Zaczynamy szkołę o 8 rano każdego dnia (jestem zwolenniczką trzymania się harmonogramu - nasze życie funkcjonuje najlepiej w ten sposób) i zwykle kończymy nie później niż o 11. Popołudnia są przeznaczone na zabawę na świeżym powietrzu, jazdę konną, projekty artystyczne, puzzle, klocki lego lub pomoc tacie w sklepie. Widzę, że dodajemy więcej do naszych dni, gdy dzieci stają się starsze, ale teraz skupiam się głównie naW przyszłym roku mamy nadzieję dołączyć do naszej lokalnej społeczności Classical Conversations (jako sposób na nawiązanie kontaktu z innymi uczniami w domu), a Prairie Girl będzie robić 4-H, gdy skończy 8 lat.
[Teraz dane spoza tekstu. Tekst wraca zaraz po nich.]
(** ** Validated values among the values of JSON

    An [Optional[str]] is a JSON value, a room whose code is a [str] is a
    room of [Untyped], and so for the payloads and the worlds. *)

Module Validated.

Definition of_option (v : option string) : Untyped.json :=
  match v with
  | Some s => Untyped.JStr s
  | None => Untyped.JNull
  end.

Definition of_room (r : RoomState) : Untyped.RoomState :=
  Untyped.mkRoomState (room_id r) (Untyped.JStr (code r)) (language r)
    (last_updated r).

Definition of_payload (p : payload) : Untyped.payload :=
  match p with
  | Snapshot r => Untyped.Snapshot (of_room r)
  | UnknownAction a => Untyped.UnknownAction (of_option a)
  end.

Definition of_world (w : world) : Untyped.world :=
  Untyped.mkWorld (of_room <$> objs w) (dicts w)
    ((λ cp, (cp.1, of_payload cp.2)) <$> sent w).

End Validated.

(** ** The room websocket of [main.py] *)

Module Main.
Import Models Store Untyped.

(** What the connection delivers: a text frame that holds JSON, or a frame
    [receive_json] cannot decode. *)
Inductive frame : Type :=
| Text (data : json)
| Malformed.

(** [websocket.receive_json()] on a frame that has arrived. *)
Definition receive_json (fr : frame) : M json :=
  match fr with
  | Text data => mret data
  | Malformed => raise DecodeError
  end.
(** The body of the [try] of the click handler.  It answers [None] for
    the early [return] after the alert, and otherwise with the parsed
    result that the last statement logs to the console. *)
Definition build (env : Env) : M State (option value) :=
  let* files := gets (λ st, default [] (fileInput st)) in
  match files with
  | [] => alert (js "Select your 6 CSVs first.") ;; ret None
  | _ :: _ =>
      let* files_py := filesToPyTuples files in
      let* date := gets (λ st, target_date_py (dateEl st)) in
      let* settings := gets SETTINGS in
      let* settings_arg := with_pyodide "toPy" (ret (settings_py settings)) in
      with_pyodide "globals" (globals_set "files_py" files_py) ;;
      with_pyodide "globals" (globals_set "target_date_py" (VStr date)) ;;
      with_pyodide "globals" (globals_set "settings_py" settings_arg) ;;
      log env (js "Building" ++ [ellipsis]) ;;
      let* now := gets (λ st, env_toISOString env (clock st)) in
      let* out := with_pyodide "runPythonAsync" (pyCode env now) in
      let result := JSON_parse out in
      let* version := lift (get_prop result "engine_version") in
      log env (js "Built OK " ++ [em_dash] ++ js " Engine "
               ++ match version with Some v => to_string v | None => js "undefined" end) ;;
      modify (add_console (inr result)) ;;
      ret (Some result)
  end.

(** [buildBtn.addEventListener("click", async () => { try ... catch ... })] *)
Definition click (env : Env) : M State (option value) :=
  try_catch (build env) (λ e, on_error env e ;; ret None).

(** Every selected file can be read. *)
Definition readable (files : list File) : bool :=
  forallb (λ f, match file_bytes f with inr _ => true | inl _ => false end) files.

(** The click gets as far as [runPythonAsync]: the runtime is there, files
    are selected and all of them can be read. *)
Definition selection_readable (files : option (list File)) : bool :=
  match default [] files with
  | f :: fs => readable (f :: fs)
  | [] => false
  end.

Definition reaches_python (st : State) : bool :=
  match pyodide st with
  | Some _ => selection_readable (fileInput st)
  | None => false
  end.

(** The ghost trace of calls of the runtime the script holds. *)
Definition calls (st : State) : list (list value * (exn + value)) :=
  match pyodide st with Some rt => rt_calls rt | None => [] end.

(** The user picks files and types a date. *)
Definition select (files : option (list File)) (date : option jsstring)
    (st : State) : State :=
  {| SETTINGS := SETTINGS st; pyodide := pyodide st; fileInput := files;
     dateEl := date; logEl := logEl st; alerts := alerts st;
     console := console st; clock := clock st |}.

(** A session: the page boots, then the user clicks Build any number of
    times, each time on a selection of files and a date. *)
Fixpoint clicks (env : Env) (inputs : list (option (list File) * option jsstring))
    (st : State) : State :=
  match inputs with
  | [] => st
  | (files, date) :: rest => clicks env rest (click env (select files date st)).2
  end.

Definition session (env : Env) (inputs : list (option (list File) * option jsstring))
    (st : State) : State :=
  clicks env inputs (boot env st).2.

(** [resetBtn.addEventListener("click", () => { ... })]: the handler has
    no [try]; [fileInput.value = ""] throws when the page has no
    [#csvFiles], and on a file input it empties the selection. *)
Definition reset (env : Env) : M State unit :=
  let* input := gets fileInput in
  match input with
  | None => throw (TypeError "Cannot set properties of null (setting 'value')")
  | Some _ =>
      (* fileInput.value = "" *)
      modify (λ st, select (Some []) (dateEl st) st) ;;
      (* if (dateEl) dateEl.value = "" *)
      modify (λ st, select (fileInput st)
                      (match dateEl st with Some _ => Some [] | None => None end) st) ;;
      log env (js "Reset.")
  end.

(** The text of [#log] is extended, or there is no [#log]. *)
Definition log_extends (before after : option jsstring) : Prop :=
  match before with
  | None => after = None
  | Some text => ∃ suffix, after = Some (text ++ suffix)
  end.

End App.

(** ** The Pyodide glue script (the front end with [#runBtn]) *)

Module Glue.

(** What a report region shows: nothing, or a heading followed by
    tables.  A cell holds the value of the interpolated expression; the
    markup prints its [ToString] unescaped, so this is what the page
    shows for values that are [markup_free], and a value that holds
    markup can add cells and rows of its own. *)
Record table : Type := {
  tbl_title : jsstring;
  tbl_head : list string;
  tbl_rows : list (list value)
}.

Inductive html : Type :=
| HEmpty
| HBlock (heading : string) (tables : list table).

(** The page of the glue script.  The elements the script looks up by
    id are taken to exist: on a page without one of them the lookup
    yields [null] and the handler throws, outside any [try]. *)
Record State : Type := {
  pyodidePromise : option (exn + Runtime);   (* the cached promise, settled *)
  fileInput : list File;                     (* [#fileInput], its [files]; none when [null] *)
  targetDate : jsstring;                     (* [#targetDate], its [value] *)
  status : jsstring;                         (* [#status], its [textContent] *)
  badge : jsstring;                          (* [#badge], its [textContent] *)
  summary : html;                            (* [innerHTML] of the regions *)
  vet : html;
  swaps : html;
  audit : html;
  alerts : list jsstring;
  console : list exn;
  clock : nat
}.

Definition set_promise (p : option (exn + Runtime)) (st : State) : State :=
  {| pyodidePromise := p; fileInput := fileInput st; targetDate := targetDate st;
     status := status st; badge := badge st; summary := summary st; vet := vet st;
     swaps := swaps st; audit := audit st; alerts := alerts st;
     console := console st; clock := clock st |}.
Definition set_status (s : jsstring) (st : State) : State :=
  {| pyodidePromise := pyodidePromise st; fileInput := fileInput st;
     targetDate := targetDate st; status := s; badge := badge st;
     summary := summary st; vet := vet st; swaps := swaps st; audit := audit st;
     alerts := alerts st; console := console st; clock := clock st |}.
Definition set_badge (s : jsstring) (st : State) : State :=
  {| pyodidePromise := pyodidePromise st; fileInput := fileInput st;
     targetDate := targetDate st; status := status st; badge := s;
     summary := summary st; vet := vet st; swaps := swaps st; audit := audit st;
     alerts := alerts st; console := console st; clock := clock st |}.
Definition set_summary (h : html) (st : State) : State :=
  {| pyodidePromise := pyodidePromise st; fileInput := fileInput st;
     targetDate := targetDate st; status := status st; badge := badge st;
     summary := h; vet := vet st; swaps := swaps st; audit := audit st;
     alerts := alerts st; console := console st; clock := clock st |}.
Definition set_vet (h : html) (st : State) : State :=
  {| pyodidePromise := pyodidePromise st; fileInput := fileInput st;
     targetDate := targetDate st; status := status st; badge := badge st;
     summary := summary st; vet := h; swaps := swaps st; audit := audit st;
     alerts := alerts st; console := console st; clock := clock st |}.
Definition set_swaps (h : html) (st : State) : State :=
  {| pyodidePromise := pyodidePromise st; fileInput := fileInput st;
     targetDate := targetDate st; status := status st; badge := badge st;
     summary := summary st; vet := vet st; swaps := h; audit := audit st;
     alerts := alerts st; console := console st; clock := clock st |}.
Definition set_audit (h : html) (st : State) : State :=
  {| pyodidePromise := pyodidePromise st; fileInput := fileInput st;
     targetDate := targetDate st; status := status st; badge := badge st;
     summary := summary st; vet := vet st; swaps := swaps st; audit := h;
     alerts := alerts st; console := console st; clock := clock st |}.
Definition add_alert (msg : jsstring) (st : State) : State :=
  {| pyodidePromise := pyodidePromise st; fileInput := fileInput st;
     targetDate := targetDate st; status := status st; badge := badge st;
     summary := summary st; vet := vet st; swaps := swaps st; audit := audit st;
     alerts := alerts st ++ [msg]; console := console st; clock := clock st |}.
Definition add_console (e : exn) (st : State) : State :=
  {| pyodidePromise := pyodidePromise st; fileInput := fileInput st;
     targetDate := targetDate st; status := status st; badge := badge st;
     summary := summary st; vet := vet st; swaps := swaps st; audit := audit st;
     alerts := alerts st; console := console st ++ [e]; clock := clock st |}.
Definition tick (st : State) : State :=
  {| pyodidePromise := pyodidePromise st; fileInput := fileInput st;
     targetDate := targetDate st; status := status st; badge := badge st;
     summary := summary st; vet := vet st; swaps := swaps st; audit := audit st;
     alerts := alerts st; console := console st; clock := S (clock st) |}.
Czasami jest to chaotyczne, szalone i nie dla każdego, ale mogę szczerze powiedzieć, że podoba mi się ta nauka w domu. Czy uczysz w domu? Zostaw komentarz i podziel się swoimi ulubionymi programami nauczania!

Posłuchaj odcinka #38 podcastu Old Fashioned On Purpose na temat tego, jak edukacja domowa pomogła mi w późniejszym życiu TUTAJ. Wymieniony również w odcinku #66 na temat mojej niewymyślnej rutyny domowej.

Zapisz Zapisz

Louis Miller

Jeremy Cruz jest zapalonym blogerem i zapalonym dekoratorem wnętrz, pochodzącym z malowniczej wsi Nowej Anglii. Z silnym zamiłowaniem do rustykalnego uroku, blog Jeremy'ego jest rajem dla tych, którzy marzą o sprowadzeniu spokoju wiejskiego życia do swoich domów. Jego zamiłowanie do kolekcjonowania dzbanów, zwłaszcza tych cenionych przez wykwalifikowanych kamieniarzy, takich jak Louis Miller, jest widoczne w jego urzekających postach, które bez wysiłku łączą kunszt i estetykę wiejskiego domu. Głębokie uznanie Jeremy'ego dla prostego, ale głębokiego piękna natury i rękodzieła znajduje odzwierciedlenie w jego wyjątkowym stylu pisania. Poprzez swojego bloga aspiruje do inspirowania czytelników do tworzenia własnych sanktuariów, pełnych zwierząt gospodarskich i starannie dobranych kolekcji, które wywołują poczucie spokoju i nostalgii. Z każdym postem Jeremy stara się uwolnić potencjał w każdym domu, przekształcając zwykłe przestrzenie w niezwykłe rekolekcje, które celebrują piękno przeszłości, jednocześnie obejmując wygody teraźniejszości.